FW stats show traffic for INPUT Chain
34 5984 ACCEPT udp -- * * 0.0.0.0/0 0.0.0.0/0 udp dpt:51820 /* !fw3: Allow-Wireguard-Inbound */
FW Stats for both Forward and Output chains show no traffic to the wireguard interface
0 0 zone_lan_forward all -- Wireguard * 0.0.0.0/0 0.0.0.0/0 /* !fw3 */
0 0 zone_lan_output all -- * Wireguard 0.0.0.0/0 0.0.0.0/0 /* !fw3 */
Do you have a public ip address?
If you look at the ipv4 upstream (on the main luci status page), does it match the results from googling “what’s my ip”?
1 Like
Client is an android app with profile created by QR code that LuCI generated
Interface:
Public Key: xxxxx
Addresses: 10.8.0.2/32
Peer
Public Key: xxxxxx (matches what the wireguard status page reports)
Allowed IPs: 0.0.0.0/32
Endpoint: <OpenWRT WAN address>:51820
Persistent Keepalive: 25 Seconds
ninjasftw:
Allowed IPs: 0.0.0.0/32
This won’t work. Needs to be 0.0.0.0/0.
Your wg interface definition must have a private key. I don’t see that in what you showed. Without it, the interface will not work at all.
Yes public ip address is correct.
Matches the ip reported and I can ssh into OpenWRT from the internet ok.
Changed to 0.0.0.0/32. same result.
The Interface does have a private key sorry. It's not in the connection status page but is configured if you got to edit the profile.
Did you mean 0.0.0.0**/0**?
Does the remote peer configuration show the private and public key for the interface? (Not the peer). If so, does the public key match the public key that you have defined in the openwrt wireguard peer section?

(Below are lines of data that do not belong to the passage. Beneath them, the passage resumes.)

(* ===== verification/FeedStream.v ===== *)
(** * internal/server/feed/stream.go: the stream handler and its races

    A stream is one request of GET /feed/v1/stream that the token middleware
    let through.  Its handler runs beside the handlers of the other streams,
    the broadcasts of the fan-out, the revocations of FeedService.RevokeToken,
    the shutdown and everything else the process does with the database;
    [stream_step] interleaves them, one step for each locked section of the
    hub, each statement and each frame.  A revocation is the deletion of the
    row, the collection of the token's subscribers and one cancellation after
    the other, as Hub.CloseToken does them.  A broadcast is the locked section
    that sends and collects the slow subscribers, and then one cancellation and
    one unsubscription after the other; the only caller of Hub.Broadcast,
    fanout.dispatch, holds the fan-out's mutex, so one broadcast ends before the
    next begins.

    [st_seen] is a history variable: the payloads broadcast since the stream
    subscribed.  The websocket library is the outcome of its calls: an Accept
    or a Write succeeds or fails. *)

From S2P Require Import Prelude GoLib JsonText Json Schema Integrity Effects Demo NetAddr StoreDevices StoreTokens Auth.
From S2P Require Import ServiceTokens Notify Feed Hub ApiCore FeedApi.

(** ** The causes of hub.go *)

Definition close_code (k : cause) : Z :=
  match k with
  | causeShutdown | causePingFailed => 1001
  | causeInternal => 1011
  | causeSlowConsumer => 1013
  | causeRevoked => 4001
  | causePeerGone => 0
  end.

Definition close_text (k : cause) : string :=
  match k with
  | causeShutdown => "server shutting down" | causePingFailed => "ping failed" | causeInternal => "internal error"
  | causeSlowConsumer => "slow consumer" | causeRevoked => "token revoked" | causePeerGone => "peer gone"
  end.

(** How the websocket library classifies the error of the peer-gone cause. *)
Inductive peer_error := MessageTooBig | CloseFrame | OtherReadError.

Definition closeReason (k : cause) (e : peer_error) : string :=
  if negb (close_code k =? 0) then close_text k
  else match e with
       | MessageTooBig => "read_limit" | CloseFrame => "peer_closed" | OtherReadError => "read_error"
       end.

(** pingLoop over the results of its pings ([true] is a pong in time): the
    number of pings after which it cancels the subscriber. *)
Fixpoint pingLoop (failures : nat) (pings : list bool) : option nat :=
  match pings with
  | [] => None
  | ok :: rest =>
      if ok : bool then S <$> pingLoop 0 rest
      else if Nat.leb 2 (S failures) then Some 1%nat else S <$> pingLoop (S failures) rest
  end.

(** ** One stream *)

Inductive phase :=
  | PAuthenticated                (* TokenMiddleware has called the handler *)
  | PSubscribed (s : nat)         (* before tokenStillLive *)
  | PLive (s : nat)               (* before websocket.Accept *)
  | PAccepted (s : nat)           (* before sendSnapshot *)
  | PPumping (s : nat)            (* in pump *)
  | PExiting (s : nat)            (* before closeExit *)
  | PLeaving (s : nat)            (* before the deferred unsubscribe *)
  | PDone.

Inductive ws_frame := FSnapshot (json : string) | FEvent (payload : string) | FClose (code : Z) (reason : string).

Record stream := MkStream {
  st_token : string; st_phase : phase; st_reply : option HttpReply; st_frames : list ws_frame; st_seen : list string }.

Definition in_phase (ph : phase) (st : stream) : stream :=
  MkStream (st_token st) ph (st_reply st) (st_frames st) (st_seen st).
Definition with_reply (r : HttpReply) (st : stream) : stream :=
  MkStream (st_token st) (st_phase st) (Some r) (st_frames st) (st_seen st).
Definition with_frames (l : list ws_frame) (st : stream) : stream :=
  MkStream (st_token st) (st_phase st) (st_reply st) (st_frames st ++ l) (st_seen st).

Definition phase_sub (ph : phase) : option nat :=
  match ph with
  | PAuthenticated | PDone => None
  | PSubscribed s | PLive s | PAccepted s | PPumping s | PExiting s | PLeaving s => Some s
  end.

(** Every live subscription sees the broadcast. *)
Definition see (payload : string) (st : stream) : stream :=
  match phase_sub (st_phase st) with
  | Some _ => MkStream (st_token st) (st_phase st) (st_reply st) (st_frames st) (st_seen st ++ [payload])
  | None => st
  end.

(** The broadcast under way, after its locked section: the slow subscribers
    still to be cancelled; or one that has been, still to be unsubscribed, and
    the others. *)
Inductive broadcasting :=
  | BcDropping (payload : string) (slow : list nat)
  | BcLeaving (payload : string) (s : nat) (slow : list nat).

(** A revocation of a token, after the deletion of its row. *)
Inductive revocation := RvDeleted (token : string) | RvClosing (token : string) (left : list nat) | RvClosed (token : string).

Definition rv_token (r : revocation) : string :=
  match r with RvDeleted t | RvClosing t _ | RvClosed t => t end.

Record Sys := MkSys {
  sy_world : World; sy_hub : Hub; sy_streams : gmap nat stream; sy_revocations : gmap nat revocation;
  sy_broadcast : option broadcasting }.

Definition put_stream (p : nat) (st : stream) (x : Sys) : Sys :=
  MkSys (sy_world x) (sy_hub x) (<[p := st]> (sy_streams x)) (sy_revocations x) (sy_broadcast x).
Definition put_hub (h : Hub) (x : Sys) : Sys := MkSys (sy_world x) h (sy_streams x) (sy_revocations x) (sy_broadcast x).
Definition put_world (w : World) (x : Sys) : Sys := MkSys w (sy_hub x) (sy_streams x) (sy_revocations x) (sy_broadcast x).
Definition put_revocation (r : nat) (rv : revocation) (x : Sys) : Sys :=
  MkSys (sy_world x) (sy_hub x) (sy_streams x) (<[r := rv]> (sy_revocations x)) (sy_broadcast x).
Definition put_broadcast (b : option broadcasting) (x : Sys) : Sys :=
  MkSys (sy_world x) (sy_hub x) (sy_streams x) (sy_revocations x) b.

Definition token_live (t : string) (d : DB) : Prop := exists r, r ∈ d_feed_tokens d /\ rf_id r = t.

Section Stream.
Context `{Crypto}.

(** The refusal of a subscription. *)
Definition subscribe_refusal (e : hub_error) : HttpReply :=
  refuse 503 (json_error match e with ErrShuttingDown => "shutting down" | ErrTooManyConnections => "too many streams" end).

(** [None]: the token's row is still there. *)
Definition tokenStillLive (c : ctx) (tokenID : string) : M (option HttpReply) :=
  r ← catch (FeedTokenRepo.GetByID c tokenID);
  match r with
  | inl _ => mret None
  | inr e =>
      let (reason, reply) :=
        if bool_decide (e = ErrNotFound) then ("revoked"%string, refuse 401 unauthorizedBody)
        else ("store_error"%string, refuse 503 (json_error "feed unavailable")) in
      emit (OWarn ("feed stream refused: " ++ reason));; mret (Some reply)
  end.

(** snapshotEnvelope: json.Marshal checks and compacts the raw document. *)
Definition snapshot_envelope (s : Snapshot) : option string :=
  feed ← json_compact (sn_JSON s);
  Some (json_object [ json_field "version" (format_int 1); json_field "type" (json_quote "feed.snapshot");
                      json_field "feed" feed ]).

(** sendSnapshot: the frame to write, or the failure that cancels the subscriber. *)
Definition snapshot (c : ctx) : M (option string) :=
  r ← catch (current c);
  mret match r with inl (snap, _) => snapshot_envelope snap | inr _ => None end.

(** closeExit: the close frame, when the peer is there to read it. *)
Definition close_frames (k : cause) : list ws_frame :=
  if close_code k =? 0 then [] else [FClose (close_code k) (close_text k)].

Inductive stream_step : Sys -> Sys -> Prop :=
  | ss_open x p t :
      sy_streams x !! p = None ->
      stream_step x (put_stream p (MkStream t PAuthenticated None [] []) x)
  | ss_subscribe x p st s h' :
      sy_streams x !! p = Some st -> st_phase st = PAuthenticated ->
      subscribe (st_token st) (sy_hub x) = (inl s, h') ->
      stream_step x (put_hub h' (put_stream p (in_phase (PSubscribed s) st) x))
  | ss_subscribe_refused x p st e h' :
      sy_streams x !! p = Some st -> st_phase st = PAuthenticated ->
      subscribe (st_token st) (sy_hub x) = (inr e, h') ->
      stream_step x (put_hub h' (put_stream p (with_reply (subscribe_refusal e) (in_phase PDone st)) x))
  | ss_still_live x p st s c w' :
      sy_streams x !! p = Some st -> st_phase st = PSubscribed s ->
      tokenStillLive c (st_token st) (sy_world x) = (Ok None, w') ->
      stream_step x (put_world w' (put_stream p (in_phase (PLive s) st) x))
  | ss_revoked x p st s c reply w' :
      sy_streams x !! p = Some st -> st_phase st = PSubscribed s ->
      tokenStillLive c (st_token st) (sy_world x) = (Ok (Some reply), w') ->
      stream_step x (put_world w' (put_stream p (with_reply reply (in_phase (PLeaving s) st)) x))
  | ss_accept x p st s (accepted : bool) :
      sy_streams x !! p = Some st -> st_phase st = PLive s ->
      stream_step x (put_stream p (in_phase (if accepted then PAccepted s else PLeaving s) st) x)
  | ss_snapshot x p st s c json w' :
      sy_streams x !! p = Some st -> st_phase st = PAccepted s ->
      snapshot c (sy_world x) = (Ok (Some json), w') ->
      stream_step x (put_world w' (put_stream p (in_phase (PPumping s) (with_frames [FSnapshot json] st)) x))
  | ss_snapshot_unwritten x p st s c json w' :
      sy_streams x !! p = Some st -> st_phase st = PAccepted s ->
      snapshot c (sy_world x) = (Ok (Some json), w') ->
      stream_step x (put_world w' (put_hub (cancel_at causePeerGone s (sy_hub x))
        (put_stream p (in_phase (PPumping s) st) x)))
  | ss_snapshot_failed x p st s c w' :
      sy_streams x !! p = Some st -> st_phase st = PAccepted s ->
      snapshot c (sy_world x) = (Ok None, w') ->
      stream_step x (put_world w' (put_hub (cancel_at causeInternal s (sy_hub x))
        (put_stream p (in_phase (PPumping s) st) x)))
  | ss_write x p st s payload h' :
      sy_streams x !! p = Some st -> st_phase st = PPumping s ->
      hub_recv s (sy_hub x) = (Some payload, h') ->
      stream_step x (put_hub h' (put_stream p (with_frames [FEvent payload] st) x))
  | ss_unwritten x p st s payload h' :
      sy_streams x !! p = Some st -> st_phase st = PPumping s ->
      hub_recv s (sy_hub x) = (Some payload, h') ->
      stream_step x (put_hub (cancel_at causePeerGone s h') (put_stream p (in_phase (PExiting s) st) x))
  | ss_done x p st s sub k :
      sy_streams x !! p = Some st -> st_phase st = PPumping s ->
      h_all (sy_hub x) !! s = Some sub -> sb_cause sub = Some k ->
      stream_step x (put_stream p (in_phase (PExiting s) st) x)
  | ss_exit x p st s sub k :
      sy_streams x !! p = Some st -> st_phase st = PExiting s ->
      h_all (sy_hub x) !! s = Some sub -> sb_cause sub = Some k ->
      stream_step x (put_stream p (in_phase (PLeaving s) (with_frames (close_frames k) st)) x)
  | ss_leave x p st s :
      sy_streams x !! p = Some st -> st_phase st = PLeaving s ->
      stream_step x (put_hub (unsubscribe s (sy_hub x)) (put_stream p (in_phase PDone st) x))
  (* readLoop and pingLoop of a stream *)
  | ss_peer x k s :
      k = causePeerGone \/ k = causePingFailed -> stream_step x (put_hub (cancel_at k s (sy_hub x)) x)
  (* Hub.Broadcast *)
  | ss_broadcast x payload slow :
      sy_broadcast x = None -> slow ≡ₚ overflowed (sy_hub x) ->
      stream_step x (MkSys (sy_world x) (send_all payload (sy_hub x)) (see payload <$> sy_streams x) (sy_revocations x)
        (Some (BcDropping payload slow)))
  | ss_drop x payload s slow :
      sy_broadcast x = Some (BcDropping payload (s :: slow)) ->
      stream_step x (put_hub (cancel_at causeSlowConsumer s (sy_hub x)) (put_broadcast (Some (BcLeaving payload s slow)) x))
  | ss_dropped x payload s slow :
      sy_broadcast x = Some (BcLeaving payload s slow) ->
      stream_step x (put_hub (unsubscribe s (sy_hub x)) (put_broadcast (Some (BcDropping payload slow)) x))
  | ss_broadcast_done x payload :
      sy_broadcast x = Some (BcDropping payload []) -> stream_step x (put_broadcast None x)
  | ss_shutdown x : stream_step x (put_hub (hub_cancel (sy_hub x)) x)
  (* FeedService.RevokeToken *)
  | ss_delete x r c t w' :
      sy_revocations x !! r = None ->
      FeedTokenRepo.Delete c t (sy_world x) = (Ok tt, w') ->
      stream_step x (put_world w' (put_revocation r (RvDeleted t) x))
  | ss_collect x r t l :
      sy_revocations x !! r = Some (RvDeleted t) -> l ≡ₚ token_subscribers t (sy_hub x) ->
      stream_step x (put_revocation r (RvClosing t l) x)
  | ss_cancel x r t s l :
      sy_revocations x !! r = Some (RvClosing t (s :: l)) ->
      stream_step x (put_hub (cancel_at causeRevoked s (sy_hub x)) (put_revocation r (RvClosing t l) x))
  | ss_closed x r t :
      sy_revocations x !! r = Some (RvClosing t []) ->
      stream_step x (put_revocation r (RvClosed t) x)
  (* Everything else the process does; the identifier of a deleted token is
     not issued again (uuid.NewString). *)
  | ss_other x w' :
      (forall r rv, sy_revocations x !! r = Some rv -> ~ token_live (rv_token rv) (w_db w')) ->
      stream_step x (put_world w' x).

Definition started (w : World) : Sys := MkSys w New ∅ ∅ None.
Definition runs (w : World) (x : Sys) : Prop := rtc stream_step (started w) x.
End Stream.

yes sorry bad quoting its 0.0.0.0/0
The app Peer section only shows the public key but it matches the public key provided in the LuCI WireGuard Status page.
If the key is wrong would you still expect to see any traffic across the wireguard interface stats?

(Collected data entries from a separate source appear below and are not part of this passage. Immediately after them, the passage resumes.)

Lemma hub_recv_Some s h p h' :
  hub_recv s h = (Some p, h') -> exists sub rest,
    h_all h !! s = Some sub /\ sb_ch sub = p :: rest /\
    h_all h' = <[s := MkSub (sb_token sub) rest (sb_cause sub) (sb_once sub)]> (h_all h).
Proof.
  unfold hub_recv. destruct (h_all h !! s) as [sub|] eqn:Hs; [|done].
  destruct (sb_ch sub) as [|q rest] eqn:Hch; [done|]. intros [= <- <-]. by exists sub, rest.
Qed.

Lemma send_all_cases p h s sub :
  hub_ok h -> h_all h !! s = Some sub -> exists sub',
    h_all (send_all p h) !! s = Some sub' /\ sb_token sub' = sb_token sub /\
    sb_cause sub' = sb_cause sub /\ sb_once sub' = sb_once sub /\
    (sb_once sub = false -> (s ∈ overflowed h /\ sb_ch sub' = sb_ch sub) \/
       (s ∉ overflowed h /\ sb_ch sub' = sb_ch sub ++ [p])) /\
    (sb_once sub = true -> sb_ch sub' = sb_ch sub).
Proof.
  intros Hh Hs. rewrite send_all_lookup, Hs. pose proof (overflowed_iff h s sub Hs) as Ho.
  assert (Hreg : s ∈ h_subs h <-> sb_once sub = false).
  { rewrite (ho_reg _ Hh s), Hs. naive_solver. }
  exists (push p (h_subs h) s sub). split; [done|]. unfold push.
  case_bool_decide as Hin; simpl.
  - apply Hreg in Hin as Hon. destruct (full sub) eqn:Hf; simpl; rewrite Hon; naive_solver.
  - assert (sb_once sub = true) as Hon by (destruct (sb_once sub); naive_solver). rewrite Hon. naive_solver.
Qed.

Lemma send_all_cancelled p h : hub_ok h -> more_cancelled h (send_all p h).
Proof.
  intros Hh s. split.
  - intros [sub Hs]. rewrite send_all_lookup, Hs. eauto.
  - intros (sub & Hs & Hc). destruct (send_all_cases p h s sub Hh Hs) as (sub' & Hs' & _ & Hc' & _).
    exists sub'. by rewrite Hc'.
Qed.

Lemma unsubscribe_cancelled s h : more_cancelled h (unsubscribe s h).
Proof.
  intros x. unfold cancelled. destruct (decide (x = s)) as [->|Hne].
  - unfold unsubscribe. destruct (h_all h !! s) as [sub|] eqn:Hx; [|by rewrite Hx].
    destruct (sb_once sub) eqn:Ho; [by rewrite Hx|]. simpl. rewrite lookup_insert_eq. split; [eauto|].
    intros (sub' & [= <-] & Hc). eexists. by split.
  - by rewrite unsubscribe_other.
Qed.

(** ** What a stream has written *)

Definition events (l : list ws_frame) : list string :=
  omap (fun f => match f with FEvent p => Some p | _ => None end) l.

(** The subscribers that the broadcast under way could not send to, and that it
    has not unsubscribed yet. *)
Definition dropping (b : option broadcasting) : list nat :=
  match b with None => [] | Some (BcDropping _ l) => l | Some (BcLeaving _ s l) => s :: l end.

(** What they miss. *)
Definition missed (b : option broadcasting) (s : nat) : list string :=
  match b with
  | Some (BcDropping p _) | Some (BcLeaving p _ _) => if decide (s ∈ dropping b) then [p] else []
  | None => []
  end.

Lemma missed_cases b s : missed b s = [] \/ s ∈ dropping b /\ exists p, missed b s = [p].
Proof. destruct b as [[p l|p q l]|]; simpl; [case_decide; eauto..|by left]. Qed.

Definition in_step (m : list string) (st : stream) (sub : subscriber) : Prop :=
  (sb_once sub = false -> events (st_frames st) ++ sb_ch sub ++ m = st_seen st) /\
  (events (st_frames st) ++ sb_ch sub) `prefix_of` st_seen st.

(** The snapshot, then events. *)
Definition opened (st : stream) : Prop := exists json l, st_frames st = FSnapshot json :: (FEvent <$> l).

Definition flow (m : list string) (st : stream) (sub : subscriber) : Prop :=
  match st_phase st with
  | PSubscribed _ | PLive _ | PAccepted _ => st_frames st = [] /\ in_step m st sub
  | PPumping _ => in_step m st sub /\ (sb_cause sub = None -> opened st)
  | PExiting _ => events (st_frames st) `prefix_of` st_seen st /\ is_Some (sb_cause sub)
  | _ => events (st_frames st) `prefix_of` st_seen st
  end.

The public key in each peer section must match the public key (that is derived from the private key) from the other peer’s interface definition.
No, there would be no traffic shown. No handshake either.
I created a new client profile manually and made sure all the keys matched up.
client logs just report a handshake timeout
mk24
February 24, 2023, 5:29pm
17
When testing make sure the phone is on cell data to simulate being out in the field (turn off the phone WiFi). Unless you make special arrangements to "hairpin" your public IP onto the LAN, a client connected to the home wifi LAN generally will not reach the public IP.
Ok it seems to be working now.
After I created a new client profile apparently I also needed to restart the router for it.
I guess my original profile must have not had the keys match up
Thanks very much for your help!
system
Closed
March 6, 2023, 5:34pm
19
This topic was automatically closed 10 days after the last reply. New replies are no longer allowed.